20) A temporary statute is one where period of operation is til repealed.


  1. Object & purpose of Interpretation: The primary objective of interpreting statutes is to discern the legislative intent behind the enactment of laws. This involves understanding the purpose, scope, and meaning of statutory provisions to apply them effectively in legal contexts. Through interpretation, courts aim to give effect to the intentions of the lawmakers while ensuring consistency, fairness, and justice in the application of the law.


  1. Classification of statutes: Statutes can be categorized based on various criteria, including their duration, method of enactment, application, and object. For example:
    • Duration: Statutes may be temporary (valid for a limited period) or permanent (without a specified expiration date).
    • Method of enactment: They can be original enactments or amending statutes that modify existing laws.
    • Application: Statutes can be public laws, which apply to the general populace, or private laws that concern specific individuals or entities.
    • Object: Statutes may be categorized based on their purpose or subject matter, such as tax laws, criminal laws, or environmental regulations.

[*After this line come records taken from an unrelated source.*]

(* ===== verification/NVTableSpec.v ===== *)
(** * What [NVTable] promises

    The value behind each handle is a finite map from handles to byte strings;
    the theorems below show which map each operation produces, on success and
    on failure, and where the code departs from that. *)
From S2P Require Import Prelude NVTable NVTableInv NVTableOps NVTableStore.

Section nv.
Context (nm : Z -> bytes).

(** ** Initialisation, growing, cloning *)

Lemma nv_table_init_wf alloc_length num_static :
  OFFSETOF_NVTABLE_DATA + num_static * SIZEOF_STATIC <= alloc_length -> 0 <= num_static < 2 ^ 8 ->
  nv_wf nm (nv_table_init alloc_length num_static).
Proof.
  unfold OFFSETOF_NVTABLE_DATA, SIZEOF_STATIC. intros Hal Hns. unfold nv_table_init. rewrite u8_small by lia.
  assert (Hn : lenZ (replicate (Z.to_nat num_static) 0) = num_static) by (unfold lenZ; rewrite length_replicate; lia).
  rewrite u32_small by (unfold nv_table_get_size, NV_TABLE_MAX_BYTES; lia).
  set (t := mkTable _ _ _ _ _ _ _).
  assert (Hk : keys_wf t) by (split; unfold nt_num_static; simpl; rewrite ?Hn; [lia|done|done]).
  assert (Hl : forall h, link t h = None).
  { intros h. destruct (link t h) as [o|] eqn:E; [|done]. apply link_iff in E as (Ho & _ & [[_ Hs]|[_ Hs]]); [| |done].
    - simpl in Hs. apply lookup_replicate in Hs as [-> _]. done.
    - by apply not_elem_of_nil in Hs. }
  split; try done.
  - split; [done|]. exists 0; done.
  - simpl. unfold nv_table_get_size. lia.
  - unfold nv_table_get_ofs_table_top, nv_table_get_bottom, nv_table_get_top, nt_num_static, nt_num_dyn. simpl.
    rewrite Hn. unfold lenZ, nv_table_get_size, NV_TABLE_MAX_BYTES, OFFSETOF_NVTABLE_DATA, SIZEOF_STATIC, SIZEOF_NVDYNVALUE. simpl. lia.
  - intros h o. by rewrite Hl.
  - intros h1 h2 o. by rewrite Hl.
  - intros h e s. by rewrite nv_lookup_link, Hl.
Qed.

Lemma resize_spec t size rc b :
  nv_wf nm t -> nt_size t <= size <= NV_TABLE_MAX_BYTES ->
  nv_wf nm (resize t size rc b) /\
  forall h, nv_table_get_value (resize t size rc b) h = nv_table_get_value t h.
Proof.
  intros Hwf Hs. split.
  - apply (same_links_wf nm t); try done; [simpl; lia|destruct (wf_keys _ _ Hwf); by split|].
    pose proof (wf_room _ _ Hwf). unfold nv_table_get_ofs_table_top, nv_table_get_bottom, nv_table_get_top in *.
    unfold nt_num_static, nt_num_dyn in *. simpl. lia.
  - intros h. by apply same_lookup_value.
Qed.

Lemma wf_size_nonneg t : nv_wf nm t -> 0 < nt_size t.
Proof.
  intros Hwf. pose proof (wf_room _ _ Hwf). destruct (wf_used _ _ Hwf).
  unfold nv_table_get_ofs_table_top, nv_table_get_bottom, nv_table_get_top, nt_num_static, nt_num_dyn,
    OFFSETOF_NVTABLE_DATA, SIZEOF_STATIC, SIZEOF_NVDYNVALUE in *.
  pose proof (lenZ_nonneg (nt_static t)). pose proof (lenZ_nonneg (nt_dyn t)). lia.
Qed.

Lemma realloc_size t :
  nv_wf nm t ->
  match nv_table_realloc t with
  | None => nt_size t = NV_TABLE_MAX_BYTES
  | Some (t', _) => nt_size t' = Z.min (2 * nt_size t) NV_TABLE_MAX_BYTES /\ nt_size t < nt_size t' /\
      (exists rc b, t' = resize t (nt_size t') rc b)
  end.
Proof.
  intros Hwf. pose proof (wf_size_nonneg t Hwf). pose proof (wf_size _ _ Hwf).
  unfold nv_table_realloc, calc_nv_table_realloc_size, nv_table_get_size.
  rewrite Z.shiftl_mul_pow2 by lia. change (2 ^ 1) with 2.
  assert (Hm : 0 < NV_TABLE_MAX_BYTES < 2 ^ 32) by (unfold NV_TABLE_MAX_BYTES; lia).
  case_bool; [lia|].
  destruct (bool_decide (nt_ref_cnt t = 1) && negb (nt_borrowed t)); simpl;
    rewrite u32_small by lia; (split_and!; [lia|lia|eauto]).
Qed.

Lemma nv_table_realloc_spec t t' old :
  nv_wf nm t -> nv_table_realloc t = Some (t', old) ->
  nv_wf nm t' /\ (forall h, nv_table_get_value t' h = nv_table_get_value t h).
Proof.
  intros Hwf Hr. pose proof (realloc_size t Hwf) as R. rewrite Hr in R. destruct R as (Hs & Hlt & rc & b & Ht).
  rewrite Ht. apply resize_spec; [done|]. lia.
Qed.

Lemma clone_resize t extra :
  nv_wf nm t -> 0 <= extra < 2 ^ 30 ->
  nv_table_clone t extra =
    resize t (if bool_decide (free_space t < extra) then nt_size t
              else Z.min (nt_size t + NV_TABLE_BOUND extra) NV_TABLE_MAX_BYTES) 1 false.
Proof.
  intros Hwf He. pose proof (wf_size_nonneg t Hwf). pose proof (wf_size _ _ Hwf).
  pose proof (NV_TABLE_BOUND_ge extra).
  assert (Hs : forall x, 0 <= x < 2 ^ 31 -> s32 x = x).
  { intros x Hx. unfold s32. rewrite u32_small by lia. by rewrite bool_decide_true by lia. }
  unfold nv_table_clone, free_space, nv_table_get_size, NV_TABLE_MAX_BYTES in *. f_equal.
  case_bool; [rewrite (Hs (nt_size t)) by lia|rewrite (Hs (nt_size t + NV_TABLE_BOUND extra)) by lia];
    rewrite u64_small by lia; rewrite (Hs (Z.min _ _)) by lia; rewrite u32_small by lia; [lia|done].
Qed.

Lemma nv_table_clone_spec t extra :
  nv_wf nm t -> 0 <= extra < 2 ^ 30 ->
  nv_wf nm (nv_table_clone t extra) /\
  (forall h, nv_table_get_value (nv_table_clone t extra) h = nv_table_get_value t h).
Proof.
  intros Hwf He. rewrite clone_resize by done. pose proof (NV_TABLE_BOUND_ge extra).
  pose proof (wf_size _ _ Hwf). apply resize_spec; [done|]. case_bool; lia.
Qed.

(** ** [nv_table_add_value_indirect] *)

Lemma clip_slice_idem s n : 0 <= n < 2 ^ 32 -> slice_ok s -> clip_slice (clip_slice s n) n = clip_slice s n.
Proof.
  intros Hn (Ho & Hl & Hb). unfold clip_slice. rewrite (u32_small (rs_ofs s + rs_len s)) by lia.
  destruct (bool_decide_reflect (rs_ofs s > n)) as [H1|H1]; simpl.
  - rewrite bool_decide_false by lia. f_equal. rewrite (u32_small (0 + 0)) by lia. rewrite u32_small; lia.
  - rewrite bool_decide_false by lia. f_equal.
    rewrite (u32_small (Z.min (rs_ofs s + rs_len s) n - rs_ofs s)) by lia.
    rewrite (u32_small (rs_ofs s + _)) by lia. rewrite u32_small by lia. lia.
Qed.

(** The bytes a slice denotes. *)
Definition slice_bytes (s : NVReferencedSlice) (v : bytes) : bytes :=
  take (Z.to_nat (rs_len s)) (drop (Z.to_nat (rs_ofs s)) v).

Lemma resolve_slice_bytes s v :
  slice_ok s -> resolve_slice s (v, lenZ v) = (slice_bytes s v, lenZ (slice_bytes s v)).
Proof.
  intros (Ho & Hl & Hb). unfold resolve_slice, slice_bytes. case_bool.
  - rewrite drop_ge by (unfold lenZ in *; lia). rewrite take_nil. done.
  - rewrite u32_small by lia. f_equal.
    + destruct (decide (rs_ofs s + rs_len s <= lenZ v)).
      * do 2 f_equal. lia.
      * rewrite !take_ge; [done|..]; rewrite length_drop; unfold lenZ in *; lia.
    + rewrite lenZ_take, lenZ_drop. lia.
Qed.

Lemma clip_slice_bytes s v :
  slice_ok s -> lenZ v < 2 ^ 32 ->
  take (Z.to_nat (rs_len (clip_slice s (lenZ v)))) (drop (Z.to_nat (rs_ofs (clip_slice s (lenZ v)))) v)
  = slice_bytes s v.
Proof.
  intros (Ho & Hl & Hb) Hv. unfold clip_slice, slice_bytes. case_bool; simpl.
  - rewrite take_0, drop_ge by (unfold lenZ in *; lia). by rewrite take_nil.
  - rewrite (u32_small (_ + _)) by lia. rewrite u32_small by lia.
    destruct (decide (rs_ofs s + rs_len s <= lenZ v)).
    + do 2 f_equal. lia.
    + rewrite !take_ge; [done|..]; rewrite length_drop; unfold lenZ in *; lia.
Qed.

(** *** The flag [referenced] *)

Lemma same_body_value t t' h :
  (forall h, e_body <$> nv_lookup t' h = e_body <$> nv_lookup t h) ->
  nv_table_get_value t' h = nv_table_get_value t h.
Proof.
  intros H. unfold nv_table_get_value; simpl.
  assert (Hx : forall h, match nv_lookup t' h with Some e => Some (e_body e) | None => None end =
                         match nv_lookup t h with Some e => Some (e_body e) | None => None end).
  { intros h'. specialize (H h'). by destruct (nv_lookup t' h'), (nv_lookup t h'). }
  pose proof (Hx h) as H1. destruct (nv_lookup t' h) as [e'|], (nv_lookup t h) as [e|]; try done.
  injection H1 as ->. destruct (e_body e) as [|s]; [done|].
  pose proof (Hx (rs_handle s)) as H2.
  destruct (nv_lookup t' (rs_handle s)) as [f'|], (nv_lookup t (rs_handle s)) as [f|]; try done.
  injection H2 as ->. done.
Qed.

Lemma set_referenced_eq t o e :
  nt_heap t !! o = Some e ->
  set_referenced t o = set_entry t o (mkEntry true (e_name e) (e_alloc_len e) (e_body e)).
Proof. intros He. unfold set_referenced. by rewrite He. Qed.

  1. The Rule of Ejusdem Generis: a) Application: Applies when specific words are followed by more general ones. b) Interpretation: General words interpreted to match specific ones in class or nature. c) Avoids absurdity: Prevents unreasonable results by limiting general word meanings. d) Resolves ambiguity: Guides courts in interpreting statutes to align with intent. e) Ensures consistency: Maintains uniformity and coherence in legal interpretation.


  1. Object to interpret penal statute: The objective of interpreting penal statutes is multifaceted. It involves ensuring clarity and precision in defining criminal offenses and penalties to safeguard individual rights and promote legal certainty. Additionally, interpreting penal statutes aims to uphold the principle of legality, which requires that individuals are only punished for conduct that is clearly prohibited by law.


  1. Mischief Rule: The mischief rule is a principle of statutory interpretation that involves examining the problem or mischief that a statute was intended to remedy. By identifying the underlying issue or injustice that the law seeks to address, courts can interpret statutory provisions in a manner consistent with the legislative purpose. This approach allows judges to apply the law in a way that achieves its intended objectives and promotes fairness and justice in legal outcomes.